En fait, Damien (maLeK), c’est un peu la seule personne avec qui je pouvais parler du jeu de manière approfondie. On passait beaucoup de temps ensemble parce qu’on était des binômes de chambre de manière la plus fréquente possible. Les discussions dans l’équipe, du jeu, tournaient en général autour de nous deux. Ce n’étaient pas forcément des discussions très ouvertes au reste de l’équipe. Est-ce que c’était parce que les joueurs n’étaient pas dedans, ou parce qu’on ne prenait peut-être pas assez le temps de les faire rentrer dans le système ? Ça, déjà je m’en fous, et puis c’était juste un fait, il y avait une petite déconnexion sur ce sujet. Mais oui, bonne relation, je pense qu’on s’entendait bien, et quand tu passes autant de temps avec quelqu’un, c’est qu’il y a forcément quelque chose.

Ça s’est quand même mal terminé. Je pense que quand il est parti, c’était avec une certaine hostilité, des fois avec moi, et assez avec le reste de l’équipe. Je pense qu’il est parti sur des querelles qui n’avaient pas été résolues, des incompréhensions. C’est vrai que son évincement, quand tu étais dans le contexte de l’équipe, que tu en faisais partie, faisait sens, du point de vue de l’entente. Au niveau du jeu, il avait lui-même compris qu’il y avait quelque chose qui coinçait et qu’il n’arrivait pas à décoincer, soit parce qu’il n’avait pas les outils, soit parce qu’il n’avait pas la confiance des joueurs, soit parce qu’il a essayé ce qu’il pouvait et les incompatibilités sont parfois trop grandes. Mais globalement, je pense qu’il n’y a jamais eu d’énormes problèmes entre lui et moi.
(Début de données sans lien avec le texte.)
(* ===== verification/MallocProofs.v ===== *)
(** * MallocProofs: [sys_malloc] and [sys_free] keep the heap in order *)
From S2P Require Import Prelude Lists ListProofs Kernel Locks Malloc MallocInv.

(** What the allocator relies on when it asks for pages, and gives back:
    pages it gets are whole, lie in the part of the address space that the
    pool has, and were not its own before; giving pages back, or not getting
    any, does not take away others. *)
Class PagesLaws (P : Type) `{Pages P} := {
  pages_ok : P -> Prop;
  low : Z -> P -> Z;
  high : Z -> P -> Z;
  owned : Z -> P -> Z -> Prop;
  malloc_page_law : forall pt n p v p', pages_ok p -> 0 < n -> malloc_page pt n p = Ok (v, p') ->
    pages_ok p' /\ low pt p' = low pt p /\ high pt p' = high pt p /\
    (forall a, owned pt p a -> owned pt p' a) /\
    (v <> 0 -> v mod 4096 = 0 /\ low pt p <= v /\ v + 4096 * n <= high pt p /\
       forall k, 0 <= k < n -> ~ owned pt p (v + 4096 * k) /\ owned pt p' (v + 4096 * k));
  mfree_page_law : forall pt v n p u p', pages_ok p -> 0 < n -> v mod 4096 = 0 -> 0 <= v < 2 ^ 32 ->
    mfree_page pt v n p = Ok (u, p') ->
    pages_ok p' /\ low pt p' = low pt p /\ high pt p' = high pt p /\
    forall a, owned pt p a -> ~ (v <= a < v + 4096 * n) -> owned pt p' a;
  pool_size_law : forall pt p, pages_ok p -> pool_size pt p <= 2 ^ 31
}.
(* ===== verification/IoqueueProofs.v ===== *)
(** * IoqueueProofs: the ring holds a sequence, and waiting lists are queues *)
From S2P Require Import Prelude Lists ListProofs Kernel Queues Sched Locks Ioqueue.

(** ** The ring *)
(** [x] holds the bytes [l], the next one to be read first. *)
Record ring (x : ioqueue) (l : list Z) : Prop := {
  rg_size : 0 < size x < 2 ^ 31;
  rg_buf : size x <= Z.of_nat (length (buf x));
  rg_producer : 0 <= producer_p x < size x;
  rg_consumor : 0 <= consumor_p x < size x;
  rg_length : Z.of_nat (length l) = (producer_p x - consumor_p x) mod size x;
  rg_bytes : forall j, (j < length l)%nat -> buf x !! Z.to_nat ((consumor_p x + Z.of_nat j) mod size x) = l !! j
}.

Section ring.
Implicit Types (x : ioqueue) (l : list Z).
EnVy se termine et quelques mois plus tard, tu rebondis chez Vitality où le rôle de leader est pris par NBK. Est-ce que c’était un soulagement pour toi de lâcher ce poste après trois ans compliqués chez EnVy ?
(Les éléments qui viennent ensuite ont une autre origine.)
(* ===== verification/Str.v ===== *)
(** * Str: the string functions of core/libc/string.c

    Each function is the instruction list of its [__asm__] statement, the
    registers its input constraints load, and the register of the result.  An
    operand that is a number is loaded as the constraint says; a [char] loads
    only the low byte of [eax]. *)
From S2P Require Import Prelude X86.

(** Running the statement of a function: [init] loads the operands, [res] reads
    the result. *)
Definition asm_call (fuel : nat) (p : list instr) (init : cpu -> cpu) (res : cpu -> Z) (c : cpu) : option (Z * cpu) :=
  match run_asm fuel p (O, init c) with
  | Some c' => Some (res c', c')
  | None => None
  end.
Definition SD (src dest : Z) (c : cpu) : cpu := wr ESI src (wr EDI dest c).

Definition strcpy_asm : list instr :=
  [CLD; LABEL 1; LODSB; STOSB; TESTB_AL; JNE bwd 1].
Definition strcpy (fuel : nat) (dest src : Z) : cpu -> option (Z * cpu) :=
  asm_call fuel strcpy_asm (SD src dest) (fun _ => dest).

Definition strncpy_asm : list instr :=
  [CLD; LABEL 1; DECL ECX; JS fwd 2; LODSB; STOSB; TESTB_AL; JNE bwd 1; REP_STOSB; LABEL 2].
Definition strncpy (fuel : nat) (dest src count : Z) : cpu -> option (Z * cpu) :=
  asm_call fuel strncpy_asm (fun c => wr ECX (u32 count) (SD src dest c)) (fun _ => dest).

Definition strcat_asm : list instr :=
  [CLD; REPNE_SCASB; DECL EDI; LABEL 1; LODSB; STOSB; TESTB_AL; JNE bwd 1].
Definition strcat (fuel : nat) (dest src : Z) : cpu -> option (Z * cpu) :=
  asm_call fuel strcat_asm (fun c => wr EAX 0 (wr ECX 0xffffffff (SD src dest c))) (fun _ => dest).

Definition strncat_asm (count : Z) : list instr :=
  [CLD; REPNE_SCASB; DECL EDI; MOVL_I count ECX; LABEL 1; DECL ECX; JS fwd 2; LODSB; STOSB; TESTB_AL; JNE bwd 1;
   LABEL 2; XORL_SELF EAX; STOSB].
Definition strncat (fuel : nat) (dest src count : Z) : cpu -> option (Z * cpu) :=
  asm_call fuel (strncat_asm count) (fun c => wr EAX 0 (wr ECX 0xffffffff (SD src dest c))) (fun _ => dest).

Definition strcmp_asm : list instr :=
  [CLD; LABEL 1; LODSB; SCASB; JNE fwd 2; TESTB_AL; JNE bwd 1; XORL_SELF EAX; JMP fwd 3;
   LABEL 2; MOVL_I 1 EAX; JL fwd 3; NEGL EAX; LABEL 3].
Definition strcmp (fuel : nat) (cs ct : Z) : cpu -> option (Z * cpu) :=
  asm_call fuel strcmp_asm (SD ct cs) (fun c => s32 (eax c)).

Definition strncmp_asm : list instr :=
  [CLD; LABEL 1; DECL ECX; JS fwd 2; LODSB; SCASB; JNE fwd 3; TESTB_AL; JNE bwd 1; LABEL 2; XORL_SELF EAX; JMP fwd 4;
   LABEL 3; MOVL_I 1 EAX; JL fwd 4; NEGL EAX; LABEL 4].
Definition strncmp (fuel : nat) (cs ct count : Z) : cpu -> option (Z * cpu) :=
  asm_call fuel strncmp_asm (fun c => wr ECX (u32 count) (SD ct cs c)) (fun c => s32 (eax c)).

Definition strchr_asm : list instr :=
  [CLD; MOVB_AL_AH; LABEL 1; LODSB; CMPB_AH_AL; JE fwd 2; TESTB_AL; JNE bwd 1; MOVL_I 1 ESI;
   LABEL 2; MOVL ESI EAX; DECL EAX].
Definition strchr (fuel : nat) (s ch : Z) : cpu -> option (Z * cpu) :=
  asm_call fuel strchr_asm (fun c => wr ESI s (set_AL (u8 ch) c)) eax.

Definition strrchr_asm : list instr :=
  [CLD; MOVB_AL_AH; LABEL 1; LODSB; CMPB_AH_AL; JNE fwd 2; MOVL ESI EDX; DECL EDX; LABEL 2; TESTB_AL; JNE bwd 1].
Definition strrchr (fuel : nat) (s ch : Z) : cpu -> option (Z * cpu) :=
  asm_call fuel strrchr_asm (fun c => wr EDX 0 (wr ESI s (set_AL (u8 ch) c))) edx.

(** The length of [ct] in [edx]: the common start of the functions that look
    for the characters of [ct]. *)
Definition ct_length (ct : Z) : list instr :=
  [CLD; MOVL_I ct EDI; REPNE_SCASB; NOTL ECX; DECL ECX; MOVL ECX EDX].
(** Is the character in [al] one of [ct]? *)
Definition in_ct (ct : Z) : list instr := [MOVL_I ct EDI; MOVL EDX ECX; REPNE_SCASB].
Definition search_init (cs : Z) (c : cpu) : cpu := wr EAX 0 (wr ECX 0xffffffff (wr ESI cs c)).

Definition strspn_asm (ct : Z) : list instr :=
  ct_length ct ++ [LABEL 1; LODSB; TESTB_AL; JE fwd 2] ++ in_ct ct ++ [JE bwd 1; LABEL 2; DECL ESI].
Definition strspn (fuel : nat) (cs ct : Z) : cpu -> option (Z * cpu) :=
  asm_call fuel (strspn_asm ct) (search_init cs) (fun c => s32 (esi c - cs)).

Definition strcspn_asm (ct : Z) : list instr :=
  ct_length ct ++ [LABEL 1; LODSB; TESTB_AL; JE fwd 2] ++ in_ct ct ++ [JNE bwd 1; LABEL 2; DECL ESI].
Definition strcspn (fuel : nat) (cs ct : Z) : cpu -> option (Z * cpu) :=
  asm_call fuel (strcspn_asm ct) (search_init cs) (fun c => s32 (esi c - cs)).

Definition strpbrk_asm (ct : Z) : list instr :=
  ct_length ct ++ [LABEL 1; LODSB; TESTB_AL; JE fwd 2] ++ in_ct ct ++
  [JNE bwd 1; DECL ESI; JMP fwd 3; LABEL 2; XORL_SELF ESI; LABEL 3].
Definition strpbrk (fuel : nat) (cs ct : Z) : cpu -> option (Z * cpu) :=
  asm_call fuel (strpbrk_asm ct) (search_init cs) esi.

Definition strstr_asm (ct : Z) : list instr :=
  ct_length ct ++
  [LABEL 1; MOVL_I ct EDI; MOVL ESI EAX; MOVL EDX ECX; REPE_CMPSB; JE fwd 2;
   XCHGL EAX ESI; INCL ESI; CMPB_0_MEM EAX (-1); JNE bwd 1; XORL_SELF EAX; LABEL 2].
Definition strstr (fuel : nat) (cs ct : Z) : cpu -> option (Z * cpu) :=
  asm_call fuel (strstr_asm ct) (search_init cs) eax.

Definition strlen_asm : list instr := [CLD; REPNE_SCASB; NOTL ECX; DECL ECX].
Definition strlen (fuel : nat) (s : Z) : cpu -> option (Z * cpu) :=
  asm_call fuel strlen_asm (fun c => wr EDI s (wr EAX 0 (wr ECX 0xffffffff c))) (fun c => s32 (ecx c)).

(** [strtok] keeps the rest of the string in [___strtok]; the result is that
    of the call and the new rest. *)
Definition strtok_asm (ct : Z) : list instr :=
  [TESTL ESI; JNE fwd 1; TESTL EBX; JE fwd 8; MOVL EBX ESI; LABEL 1; XORL_SELF EBX; MOVL_I (-1) ECX; XORL_SELF EAX;
   CLD; MOVL_I ct EDI; REPNE_SCASB; NOTL ECX; DECL ECX; JE fwd 7; MOVL ECX EDX;
   LABEL 2; LODSB; TESTB_AL; JE fwd 7] ++ in_ct ct ++
  [JE bwd 2; DECL ESI; CMPB_0_MEM ESI 0; JE fwd 7; MOVL ESI EBX;
   LABEL 3; LODSB; TESTB_AL; JE fwd 5] ++ in_ct ct ++
  [JNE bwd 3; DECL ESI; CMPB_0_MEM ESI 0; JE fwd 5; MOVB_0_MEM ESI; INCL ESI; JMP fwd 6;
   LABEL 5; XORL_SELF ESI; LABEL 6; CMPB_0_MEM EBX 0; JNE fwd 7; XORL_SELF EBX;
   LABEL 7; TESTL EBX; JNE fwd 8; MOVL EBX ESI; LABEL 8].
Definition strtok (fuel : nat) (s ct : Z) (___strtok : Z) (c : cpu) : option (Z * Z * cpu) :=
  match asm_call fuel (strtok_asm ct) (fun c => wr EBX ___strtok (wr ESI s c)) ebx c with
  | Some (r, c') => Some (r, esi c', c')
  | None => None
  end.

Definition memcpy_asm : list instr := [CLD; REP_MOVSB].
Definition memcpy (fuel : nat) (dest src n : Z) : cpu -> option (Z * cpu) :=
  asm_call fuel memcpy_asm (fun c => wr ECX (u32 n) (SD src dest c)) (fun _ => dest).

Definition memmove_down_asm : list instr := [STD; REP_MOVSB].
Definition memmove (fuel : nat) (dest src n : Z) : cpu -> option (Z * cpu) :=
  if dest <? src then
    asm_call fuel memcpy_asm (fun c => wr ECX (u32 n) (SD src dest c)) (fun _ => dest)
  else
    asm_call fuel memmove_down_asm
      (fun c => wr ECX (u32 n) (SD (u32 (src + n - 1)) (u32 (dest + n - 1)) c)) (fun _ => dest).

Definition memcmp_asm : list instr := [CLD; REPE_CMPSB; JE fwd 1; MOVL_I 1 EAX; JL fwd 1; NEGL EAX; LABEL 1].
Definition memcmp (fuel : nat) (cs ct count : Z) : cpu -> option (Z * cpu) :=
  asm_call fuel memcmp_asm (fun c => wr EAX 0 (wr ECX (u32 count) (SD ct cs c))) (fun c => s32 (eax c)).

Definition memchr_asm : list instr := [CLD; REPNE_SCASB; JE fwd 1; MOVL_I 1 EDI; LABEL 1; DECL EDI].
Definition memchr (fuel : nat) (cs ch count : Z) (c : cpu) : option (Z * cpu) :=
  if count =? 0 then Some (0, c)
  else asm_call fuel memchr_asm (fun c => wr EDI cs (wr ECX (u32 count) (set_AL (u8 ch) c))) edi c.

Definition memset_asm : list instr := [CLD; REP_STOSB].
Definition memset (fuel : nat) (s ch count : Z) : cpu -> option (Z * cpu) :=
  asm_call fuel memset_asm (fun c => wr EDI s (wr ECX (u32 count) (set_AL (u8 ch) c))) (fun _ => s).

(** A concrete run: searching a copy of a string. *)
Definition poke_all (p : Z) (l : list Z) (c : cpu) : cpu :=
  foldr (fun '(i, v) c => poke (p + Z.of_nat i) v c) c (imap (fun i v => (i, v)) l).
Definition cpu0 : cpu := Cpu 0 0 0 0 0 0 false false false false (fun _ => 0).
Definition hello : cpu := poke_all 1000 [104; 101; 108; 108; 111; 0] (poke_all 2000 [108; 111; 0] cpu0).
Example strlen_hello : option_map fst (strlen 100 1000 hello) = Some 5.
Proof. vm_compute. reflexivity. Qed.
Example strstr_hello : option_map fst (strstr 200 1000 2000 hello) = Some 1003.
Proof. vm_compute. reflexivity. Qed.
Example strspn_hello : option_map fst (strcspn 200 1000 2000 hello) = Some 2.
Proof. vm_compute. reflexivity. Qed.
Example strtok_hello : option_map fst (strtok 300 1000 2000 0 hello) = Some (1000, 1003).
Proof. vm_compute. reflexivity. Qed.
Example strchr_hello : option_map fst (strchr 300 1000 108 hello) = Some 1002.
Proof. vm_compute. reflexivity. Qed.
Example strrchr_hello : option_map fst (strrchr 300 1000 108 hello) = Some 1003.
Proof. vm_compute. reflexivity. Qed.
Example strcmp_hello : option_map fst (strcmp 300 1000 2000 hello) = Some (-1).
Proof. vm_compute. reflexivity. Qed.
Soulagement, non, ce n’est pas le sentiment que j’utiliserais. J’étais curieux de voir ce que Nathan (NBK) était capable de faire après X temps dans une équipe complètement différente. Nathan, ça reste quand même un bon vendeur, et la manière dont il a amené le projet à moi et Céd’ (RpK), ça avait l’air extrêmement clair, naturel et pensé. Du coup, il y avait une vraie curiosité de voir ce que ça allait donner. Moi et Céd’, on s’est toujours bien entendus in-game – de mon point de vue –, donc il n’y a pas eu de doutes quand on nous a proposé cette offre. À l’époque, j’étais chez Tempo Storm, en train de tester une line-up inter’ pour la première fois. Céd, je lui avais proposé, mais son niveau d’anglais était impossible.

Est-ce que ce n’était pas trop dur de quitter tes habitudes de leader, de ne plus être le plus vocal ? Est-ce que tu as eu besoin d’un temps d’adaptation ?
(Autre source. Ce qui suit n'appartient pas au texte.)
Lemma pid2proc_ok fuel k ts id t :
  people k ts -> proc_of k ts id = Some t -> all_list_tag t <> 0 -> (S (length ts) < fuel)%nat ->
  pid2proc fuel id k = Ok (t, k).
Proof.
  intros [Hd Ha] Hp Ht Hf. unfold pid2proc. run (list_is_empty_ok (H:=kern_lists) _ _ _ Hd).
  assert (ts <> []) as Hne by by intros ->. rewrite bool_decide_false by by destruct ts. pass.
  erewrite bind_ok.
  2: { eapply (list_walker_ok (H:=kern_lists) fuel k thread_all_list pid_helper id
         (fun p => has_pid k id (of_all_list_tag p)) (all_list_tag <$> ts)).
       - exact Hd.
       - intros p Hin. apply list_elem_of_fmap in Hin as (u & -> & Hu).
         rewrite of_all_list_tag_tag. unfold pid_helper. rewrite of_all_list_tag_tag.
         destruct (proj1 (list.Forall_forall _ _) Ha u Hu) as [b Hb]. unfold has_pid. erewrite tcb_bind by done. by rewrite Hb.
       - by rewrite length_fmap. }
  rewrite find_tags, Hp. simpl. rewrite (proj2 (Z.eqb_neq _ 0)) by done. simpl. by rewrite of_all_list_tag_tag.
Qed.

(** The pids that are waited for, starting from thread [p]. *)
Inductive leads k ts : Z -> list Z -> Prop :=
| leads_end p b : tasks k !! p = Some b -> has (p_flags b) SENDING = false -> leads k ts p []
| leads_on p b q l : tasks k !! p = Some b -> has (p_flags b) SENDING = true ->
    proc_of k ts (p_sendto b) = Some q -> leads k ts q l -> leads k ts p (p_sendto b :: l).

Definition nodes_mapped ts : Prop := forall t, t ∈ ts -> all_list_tag t <> 0.

Lemma proc_of_in k ts id t : proc_of k ts id = Some t -> t ∈ ts.
Proof. intros H. apply List.find_some in H as [H _]. by apply list_elem_of_In. Qed.
(* ===== verification/Softirq.v ===== *)
(** * Softirq: deferred interrupt work (core/interrupt/softirq.c)

    A handler is called through a pointer; here the calls are recorded, and
    what the handlers do to the pending bits is a parameter. *)
From S2P Require Import Prelude.

Record softirq := Softirq {
  g_softirq_pending : Z;
  calls : list nat }.              (* the indices of the handlers called, last one first *)

Section softirq.
(** The pending bits after handler [h] ran. *)
Variable action : nat -> Z -> Z.

Definition clear_softirq (type : Z) (s : softirq) : softirq :=
  Softirq (Z.land (g_softirq_pending s) (u32 (Z.lnot (Z.shiftl 1 type)))) (calls s).
Definition raise_softirq (type : Z) (s : softirq) : softirq :=
  Softirq (Z.lor (g_softirq_pending s) (u32 (Z.shiftl 1 type))) (calls s).
Definition run_handler (h : nat) (s : softirq) : softirq :=
  Softirq (action h (g_softirq_pending s)) (h :: calls s).

(** One round of the loop: [type] is 0 in every round, [h] goes on. *)
Definition softirq_round (h : nat) (s : softirq) : softirq :=
  if negb (Z.land (g_softirq_pending s) (Z.shiftl 1 0) =? 0)
  then run_handler h (clear_softirq 0 s) else s.
Fixpoint do_softirq_loop (fuel h : nat) : M softirq unit :=
  match fuel with
  | O => stuck
  | S fuel =>
      modify (softirq_round h) ;;;
      s <- get ;;
      if negb (g_softirq_pending s =? 0) then do_softirq_loop fuel (S h) else ret tt
  end.
Definition do_softirq (fuel : nat) : M softirq unit := do_softirq_loop fuel 0.

(** Leaving an interrupt, the interrupt flag aside. *)
Definition irq_exit (fuel : nat) : M softirq unit :=
  s <- get ;;
  when negb (g_softirq_pending s =? 0) do do_softirq fuel.
End softirq.

Lemma clear_first p : 0 <= p -> Z.land p (u32 (Z.lnot (Z.shiftl 1 0))) = 0 -> p < 2 ^ 32 -> p = 0 \/ p = 1.
Proof.
  intros H0 H Hp. assert (forall i, 1 <= i -> Z.testbit p i = false) as Hb.
  { intros i Hi. destruct (Z.lt_ge_cases i 32).
    - assert (Z.testbit (Z.land p (u32 (Z.lnot (Z.shiftl 1 0)))) i = false) as Hf by (rewrite H; apply Z.bits_0).
      rewrite Z.land_spec in Hf. change (u32 (Z.lnot (Z.shiftl 1 0))) with (Z.shiftl (Z.ones 31) 1) in Hf.
      rewrite Z.shiftl_spec, Z.testbit_ones_nonneg in Hf by lia.
      rewrite (proj2 (Z.ltb_lt _ _)), andb_true_r in Hf by lia. done.
    - destruct (Z.eq_dec p 0) as [->|]; [apply Z.bits_0|]. apply Z.bits_above_log2; [done|].
      assert (Z.log2 p < 32); [apply Z.log2_lt_pow2; lia|lia]. }
  assert (p = Z.land p (Z.ones 1)) as E.
  { apply Z.bits_inj'. intros i Hi. rewrite Z.land_spec, Z.testbit_ones_nonneg by lia.
    destruct (Z.ltb_spec i 1); [by rewrite andb_true_r|]. by rewrite Hb, andb_false_r by lia. }
  rewrite Z.land_ones in E by lia. pose proof (Z.mod_pos_bound p (2 ^ 1)). lia.
Qed.

(** With handlers that raise nothing, [do_softirq] ends exactly when bit 0
    is the only one pending; it then has called handler 0 once.  Any other
    pending bit keeps the loop going for ever. *)
Theorem do_softirq_handles_first_only p l :
  0 < p < 2 ^ 32 ->
  (p = 1 -> do_softirq (fun _ q => q) 1 (Softirq p l) = Ok (tt, Softirq 0 (O :: l))) /\
  (p <> 1 -> forall fuel, do_softirq (fun _ q => q) fuel (Softirq p l) = Stuck).
Proof.
  intros Hp. split; [by intros ->|]. intros Hne fuel. unfold do_softirq.
  assert (forall h l q, 0 < q < 2 ^ 32 -> q <> 1 -> do_softirq_loop (fun _ q => q) fuel h (Softirq q l) = Stuck) as H;
    [|by apply H]. clear. induction fuel as [|fuel IH]; intros h l q Hq Hne; [done|].
  cbn [do_softirq_loop]. rewrite modify_bind, get_bind. unfold softirq_round. cbn [g_softirq_pending].
  destruct (Z.land q (Z.shiftl 1 0) =? 0); cbn [negb].
  - cbn [g_softirq_pending]. rewrite (proj2 (Z.eqb_neq q 0)) by lia. by apply IH.
  - cbn [g_softirq_pending run_handler clear_softirq].
    set (q' := Z.land q _). assert (0 <= q' < 2 ^ 32) as Hq'.
    { unfold q'. split; [apply Z.land_nonneg; lia|]. change (u32 _) with (Z.shiftl (Z.ones 31) 1).
      destruct (Z.eq_dec (Z.land q (Z.shiftl (Z.ones 31) 1)) 0) as [->|]; [lia|].
      assert (0 <= Z.land q (Z.shiftl (Z.ones 31) 1)) by (apply Z.land_nonneg; lia).
      apply Z.log2_lt_pow2; [lia|]. pose proof (Z.log2_land q (Z.shiftl (Z.ones 31) 1) ltac:(lia) ltac:(by vm_compute)).
      assert (Z.log2 q < 32) by (apply Z.log2_lt_pow2; lia). lia. }
    assert (q' <> 0) as H0.
    { intros E. pose proof (clear_first q ltac:(lia) E ltac:(lia)). lia. }
    assert (q' <> 1) as H1.
    { intros E. assert (Z.testbit q' 0 = true) as Hb by by rewrite E. unfold q' in Hb. rewrite Z.land_spec in Hb.
      change (Z.testbit (u32 (Z.lnot (Z.shiftl 1 0))) 0) with false in Hb. by rewrite andb_false_r in Hb. }
    rewrite (proj2 (Z.eqb_neq q' 0)) by done. cbn [negb]. apply (IH (S h) (h :: l) q'); [lia|done].
Qed.

Lemma do_softirq_handles_first_only_witness :
  do_softirq (fun _ q => q) 1 (Softirq 1 []) = Ok (tt, Softirq 0 [O]) /\
  do_softirq (fun _ q => q) 1000 (Softirq 2 []) = Stuck.
Proof.
  split.
  - by apply (do_softirq_handles_first_only 1 []).
  - by apply (do_softirq_handles_first_only 2 []).
Defined.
Je ne pense pas que ça m’ait affecté mais, de manière paradoxale, je pense que ça ne m’a jamais quitté. Parce que l’époque chez Vita, ce n’est pas la plus appréciable pour moi in-game. Je ne me suis jamais senti à ma place. Je pense que c’est un de mes plus grands regrets, cette période chez Vita. J’aimais la line-up, j’aimais beaucoup ZywOo. Mathieu (ZywOo), dès les premières fois où on avait joué ensemble, quand il était passé vite fait chez Tempo pour tester au début, je savais que c’était ce qui se faisait de mieux, tout simplement. S’il n’y en a qu’un à sauver, c’est lui. Pour le coup, il avait tout. Même s’il manquait encore un peu d’expérience, il avait déjà beaucoup de savoir-faire, d’intuition, en plus de son skill. Au-delà de ça, je l’ai toujours répété, c’est quelqu’un de vraiment gentil. Ça peut te faire bizarre quand tu as joué avec autant de joueurs plus ou moins talentueux, ce n’est pas forcément la qualité qui revient le plus.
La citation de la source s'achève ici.